Genauso wenig wie in Tunesien und Ägypten waren die Islamisten in Libyen Motor des Aufstandes gegen den Despoten. Die junge Generation, angeführt von Internetaktivisten und Bürgerrechtlern, trieb den Protest auch in Libyen auf die Straße.
Als der Ruf nach mehr Freiheit mit scharfer Munition beantwortet wurde, forderten die Demonstranten „den Sturz des Regimes“ („isqat an-nizam“). Von da an dauerte es in Libyen noch ein paar Tage und Ende Februar 2011 herrschte Krieg zwischen bewaffneten Aufständischen, die einige von Gaddafis Militärarsenalen plünderten, und den Regierungstruppen. Bis zum gewaltsamen Ende Gaddafis dauerte es acht Monate. In dieser Zeit taten sich die Islamisten in den Reihen der Aufständischen mehr und mehr hervor. Zu Beginn fielen sie an der Front im Osten bei Benghazi als eifrige Helfer hinter den Linien auf, die Essenspakete an die Kämpfer verteilten. Bei der Eroberung von Gaddafis Regierungssitz Bab al-Aziziya führte der Afghanistan-Veteran Abd al-Hakim Belhadj das militärische Kommando. Seitdem ist er Chef des Militärrates von Tripolis und einer der mächtigsten Männer im neuen Libyen.
Genau wie in Tunesien und Ägypten versuchen die Islamisten in Libyen, sich an die Spitze der Bewegung zu setzen. Sie sind weit gekommen, wie wir in Tripolis beobachtet haben. Die alte Militärakademie Gaddafis mit Gebäuden und Trainingsgelände haben sie sich unter den Nagel gerissen. Interessant ist, wie: „Wir hatten die Idee, eine Nationalgarde zu gründen, die die Landgrenzen, die Küsten, die Ölanlagen, die Banken und andere strategisch wichtige Einrichtungen bewacht,“ erklärt uns einer der bärtigen Bosse. „Wir haben einen Antrag beim Nationalen Übergangsrat gestellt und der hat ihn genehmigt.“ So einfach ist das im neuen Libyen. Und schon exerzieren Tausende junge Männer mit Kalashnikov und Schnellfeuergewehr aber ohne Sold in der Hoffnung, bald ganz offiziell Teil dieser neuen Truppe zu sein.

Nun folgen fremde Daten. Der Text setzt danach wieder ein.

(* ===== verification/ClusterPages.v ===== *)
(** * ClusterHUD.jsx, StatusFooter.jsx and WorkerStatus.jsx: the cluster figures

    Three pages built on the refresh loop.  They keep the recent values of
    figures of the cluster or of one worker for the sparklines; [now] and [now']
    are the two readings of the clock while an answer is handled. *)

From S2P Require Import Prelude JsString JsNumber Utils Timers RefreshLoop.

(** The answer of v1/cluster. *)
Record ClusterState := {
  runningQueries : num;
  queuedQueries : num;
  blockedQueries : num;
  activeWorkers : num;
  runningDrivers : num;
  reservedMemory : num;
  totalMemory : num;
  systemCpuLoad : num;
  totalInputRows : num;
  totalInputBytes : num;
  totalCpuTimeSecs : num
}.

Record Answer := { clusterState : ClusterState; now : num; now' : num }.

(** [(Date.now() - this.state.lastRefresh) / 1000.0] *)
Definition secsSinceRefresh (now : num) (lastRefresh : num) : num := div (sub now lastRefresh) (of_Z 1000).

(** The sparklines are drawn again, and the time noted, when they are at least a
    second old. *)
Definition drawsSparklines (now : num) (lastRender : option num) : bool :=
  match lastRender with None => true | Some t => ge (sub now t) (of_Z 1000) end.

Module ClusterHUD.
Record t := {
  running : list num;
  queued : list num;
  blocked : list num;
  workers : list num;
  drivers : list num;
  memory : list num;
  rowInputRate : list num;
  byteInputRate : list num;
  perWorkerCpuTimeRate : list num;
  lastRender : option num;
  lastRefresh : option num;
  lastInputRows : option num;
  lastInputBytes : option num;
  lastCpuTime : option num;
  initialized : bool
}.

Definition initial : t :=
  {| running := []; queued := []; blocked := []; workers := []; drivers := []; memory := [];
     rowInputRate := []; byteInputRate := []; perWorkerCpuTimeRate := []; lastRender := None;
     lastRefresh := None; lastInputRows := None; lastInputBytes := None; lastCpuTime := None;
     initialized := false |}.

(** A rate: the difference since the last refresh by the seconds since then,
    averaged into the history; no rate is known at the first answer. *)
Definition newRate (perSecond : num -> num) (a : Answer) (s : t) (history : list num) : list num :=
  match lastRefresh s with
  | None => []
  | Some last => addExponentiallyWeightedToHistory (perSecond (secsSinceRefresh (now a) last)) history
  end.

Definition newRowInputRate (a : Answer) (s : t) : list num :=
  newRate (div (sub (totalInputRows (clusterState a)) (nullToNumber (lastInputRows s)))) a s (rowInputRate s).

Definition newByteInputRate (a : Answer) (s : t) : list num :=
  newRate (div (sub (totalInputBytes (clusterState a)) (nullToNumber (lastInputBytes s)))) a s
    (byteInputRate s).

Definition newPerWorkerCpuTimeRate (a : Answer) (s : t) : list num :=
  newRate
    (div (div (sub (totalCpuTimeSecs (clusterState a)) (nullToNumber (lastCpuTime s)))
              (activeWorkers (clusterState a)))) a s (perWorkerCpuTimeRate s).

Definition onClusterState (a : Answer) (s : t) : t :=
  let c := clusterState a in
  {| running := addToHistory (runningQueries c) (running s);
     queued := addToHistory (queuedQueries c) (queued s);
     blocked := addToHistory (blockedQueries c) (blocked s);
     workers := addToHistory (activeWorkers c) (workers s);
     drivers := addExponentiallyWeightedToHistory (runningDrivers c) (drivers s);
     memory := addExponentiallyWeightedToHistory (reservedMemory c) (memory s);
     rowInputRate := newRowInputRate a s;
     byteInputRate := newByteInputRate a s;
     perWorkerCpuTimeRate := newPerWorkerCpuTimeRate a s;
     lastRender := lastRender s;
     lastRefresh := Some (now' a);
     lastInputRows := Some (totalInputRows c);
     lastInputBytes := Some (totalInputBytes c);
     lastCpuTime := Some (totalCpuTimeSecs c);
     initialized := true |}.

Definition componentDidUpdate (now renderTimestamp : num) (s : t) : t :=
  if drawsSparklines now (lastRender s) then
    {| running := running s; queued := queued s; blocked := blocked s; workers := workers s;
       drivers := drivers s; memory := memory s; rowInputRate := rowInputRate s;
       byteInputRate := byteInputRate s; perWorkerCpuTimeRate := perWorkerCpuTimeRate s;
       lastRender := Some renderTimestamp; lastRefresh := lastRefresh s;
       lastInputRows := lastInputRows s; lastInputBytes := lastInputBytes s;
       lastCpuTime := lastCpuTime s; initialized := initialized s |}
  else s.

(** The page has neither a query nor a field [ended]: it never stops. *)
#[export] Instance hud_loop : RefreshLoop t unit Answer := {
  capture _ := ();
  on_answer _ a s := onClusterState a s;
  on_fail s := s;
  stopped _ := false;
  interval := 1000;
  recovers := false;
}.
End ClusterHUD.

Module StatusFooter.
Record t := {
  running : list num;
  queued : list num;
  blocked : list num;
  workers : list num;
  drivers : list num;
  memory : list num;
  currentReservedMemory : num;
  total : num;
  cpuUsage : list num;
  perWorkerCpuTimeRate : list num;
  lastRender : option num;
  lastRefresh : option num;
  lastCpuTime : option num;
  initialized : bool
}.

(** The fields for rows and bytes are never used. *)
Definition initial : t :=
  {| running := []; queued := []; blocked := []; workers := []; drivers := []; memory := [];
     currentReservedMemory := of_Z 0; total := of_Z 0; cpuUsage := []; perWorkerCpuTimeRate := [];
     lastRender := None; lastRefresh := None; lastCpuTime := None; initialized := false |}.

Definition newPerWorkerCpuTimeRate (a : Answer) (s : t) : list num :=
  match lastRefresh s with
  | None => []
  | Some last =>
      let cpuTimeSinceRefresh := sub (totalCpuTimeSecs (clusterState a)) (nullToNumber (lastCpuTime s)) in
      addExponentiallyWeightedToHistory
        (div (div cpuTimeSinceRefresh (activeWorkers (clusterState a))) (secsSinceRefresh (now a) last))
        (perWorkerCpuTimeRate s)
  end.

Definition onClusterState (a : Answer) (s : t) : t :=
  let c := clusterState a in
  {| running := addToHistory (runningQueries c) (running s);
     queued := addToHistory (queuedQueries c) (queued s);
     blocked := addToHistory (blockedQueries c) (blocked s);
     workers := addToHistory (activeWorkers c) (workers s);
     drivers := addExponentiallyWeightedToHistory (runningDrivers c) (drivers s);
     memory := addExponentiallyWeightedToHistory (reservedMemory c) (memory s);
     currentReservedMemory := reservedMemory c;
     total := totalMemory c;
     cpuUsage := addExponentiallyWeightedToHistory (mul (systemCpuLoad c) (of_Z 100)) (cpuUsage s);
     perWorkerCpuTimeRate := newPerWorkerCpuTimeRate a s;
     lastRender := lastRender s;
     lastRefresh := Some (now' a);
     lastCpuTime := Some (totalCpuTimeSecs c);
     initialized := true |}.

Definition componentDidUpdate (now renderTimestamp : num) (s : t) : t :=
  if drawsSparklines now (lastRender s) then
    {| running := running s; queued := queued s; blocked := blocked s; workers := workers s;
       drivers := drivers s; memory := memory s; currentReservedMemory := currentReservedMemory s;
       total := total s; cpuUsage := cpuUsage s; perWorkerCpuTimeRate := perWorkerCpuTimeRate s;
       lastRender := Some renderTimestamp; lastRefresh := lastRefresh s;
       lastCpuTime := lastCpuTime s; initialized := initialized s |}
  else s.

#[export] Instance footer_loop : RefreshLoop t unit Answer := {
  capture _ := ();
  on_answer _ a s := onClusterState a s;
  on_fail s := s;
  stopped _ := false;
  interval := 1000;
  recovers := false;
}.
End StatusFooter.

Module WorkerStatus.
Record Pool := {
  maxBytes : num;
  reservedBytes : num;
  reservedRevocableBytes : num;
  queryMemoryReservations : list (string * num);
  queryMemoryRevocableReservations : list (string * num)
}.

Record ServerInfo := {
  nodeId : string;
  processors : num;
  uptime : string;
  externalAddress : string;
  internalAddress : string;
  processCpuLoad : num;
  workerCpuLoad : num;                  (* systemCpuLoad *)
  heapUsed : num;
  heapAvailable : num;
  nonHeapUsed : num;
  general : option Pool;
  reserved : option Pool
}.

Record t := {
  serverInfo : option ServerInfo;
  initialized : bool;
  processCpuLoads : list num;
  systemCpuLoads : list num;
  heapPercentUsed : list num;
  nonHeapUsage : list num
}.

Definition initial : t :=
  {| serverInfo := None; initialized := false; processCpuLoads := []; systemCpuLoads := [];
     heapPercentUsed := []; nonHeapUsage := [] |}.

(** [query] is undefined, not null, and [ended] is never set. *)
#[export] Instance worker_loop : RefreshLoop t unit ServerInfo := {
  capture _ := ();
  on_answer _ i s :=
    {| serverInfo := Some i; initialized := true;
       processCpuLoads := addToHistory (mul (processCpuLoad i) (of_Z 100)) (processCpuLoads s);
       systemCpuLoads := addToHistory (mul (workerCpuLoad i) (of_Z 100)) (systemCpuLoads s);
       heapPercentUsed :=
         addToHistory (div (mul (heapUsed i) (of_Z 100)) (heapAvailable i)) (heapPercentUsed s);
       nonHeapUsage := addToHistory (mul (nonHeapUsed i) (of_Z 100)) (nonHeapUsage s) |};
  on_fail s :=
    {| serverInfo := serverInfo s; initialized := true; processCpuLoads := processCpuLoads s;
       systemCpuLoads := systemCpuLoads s; heapPercentUsed := heapPercentUsed s;
       nonHeapUsage := nonHeapUsage s |};
  stopped _ := false;
  interval := 1000;
  recovers := false;
}.

(** ** The memory pools *)

(** A bar that is not empty is at least 15% wide. *)
Definition barPercentage (bytes size : num) : num :=
  if eq bytes (of_Z 0) then of_Z 0
  else num_max (math_round (div (mul bytes (of_Z 100)) size)) (of_Z 15).

(** [queries[query][1] = revocable], or a new entry. *)
Fixpoint setRevocable (query : string) (revocable : num) (queries : list (string * (num * num))) :
    list (string * (num * num)) :=
  match queries with
  | [] => [(query, (of_Z 0, revocable))]
  | (q, (a, b)) :: queries =>
      if streq q query then (q, (a, revocable)) :: queries
      else (q, (a, b)) :: setRevocable query revocable queries
  end.

(** The queries with reservations of either kind.  (Query ids are not integers,
    so that an object keeps them in the order they were added.) *)
Definition poolQueries (pool : Pool) : list (string * (num * num)) :=
  let reserved := map (fun '(query, bytes) => (query, (bytes, of_Z 0))) (queryMemoryReservations pool) in
  fold_left (fun queries '(query, bytes) => setRevocable query bytes queries)
    (queryMemoryRevocableReservations pool) reserved.
End WorkerStatus.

Ihr Chef ist Khalid ash-Sharif, ehemals Führungsmitglied in der islamischen Kampftruppe, dem libyschen Ableger der weltweiten Djihad-Bewegung. Seine Offiziere hetzen die Rekruten über Trainingsparcours mit Reckstangen, Gräben und Sprossenleitern, die an al-Qa´ida-Trainings-Camps erinnern. Diese Kommandeure saßen vor wenigen Jahren noch fast ausnahmslos in Gaddafis Gefängnissen. Nach dem Sieg über die Sowjets in Afghanistan waren sie nach Libyen zurückgekehrt, um den Kampf mit dem heimischen Despoten aufzunehmen, erfolglos. Einige, wie Belhadj, blieben im Dunstkreis der Taliban und al-Qa´idas und wurden nach 2001 von den US-Amerikanern gefasst und mit den berüchtigten CIA-rendition-flights (Überstellungsflügen) an Gaddafi ausgeliefert. Diese Gefangenen hatten bei vielen Libyern Märtyrerstatus, was Gaddafi beunruhigte. Er wollte einen Deal mit den Islamisten und schickte seinen Sohn Saif al-Islam vor, mit den Gefangenen zu verhandeln. Das Ergebnis war bemerkenswert. Viele Islamisten, unter ihnen Belhadj, kamen frei. Im Gegenzug schworen sie dem Djihad gegen das Regime ab, gaben Gaddafi sozusagen eine Bestandsgarantie. Diesen Sinneswandel dokumentierten sie in einem dicken politisch-theologischen Wälzer mit dem sperrigen Titel „Korrektive Studien über die Bedeutung des Djihad, der öffentlichen Moral und der Regierungsführung“. Also gar nicht lange vor der Revolution in Libyen hatten die Islamisten ihren Frieden mit Gaddafi gemacht.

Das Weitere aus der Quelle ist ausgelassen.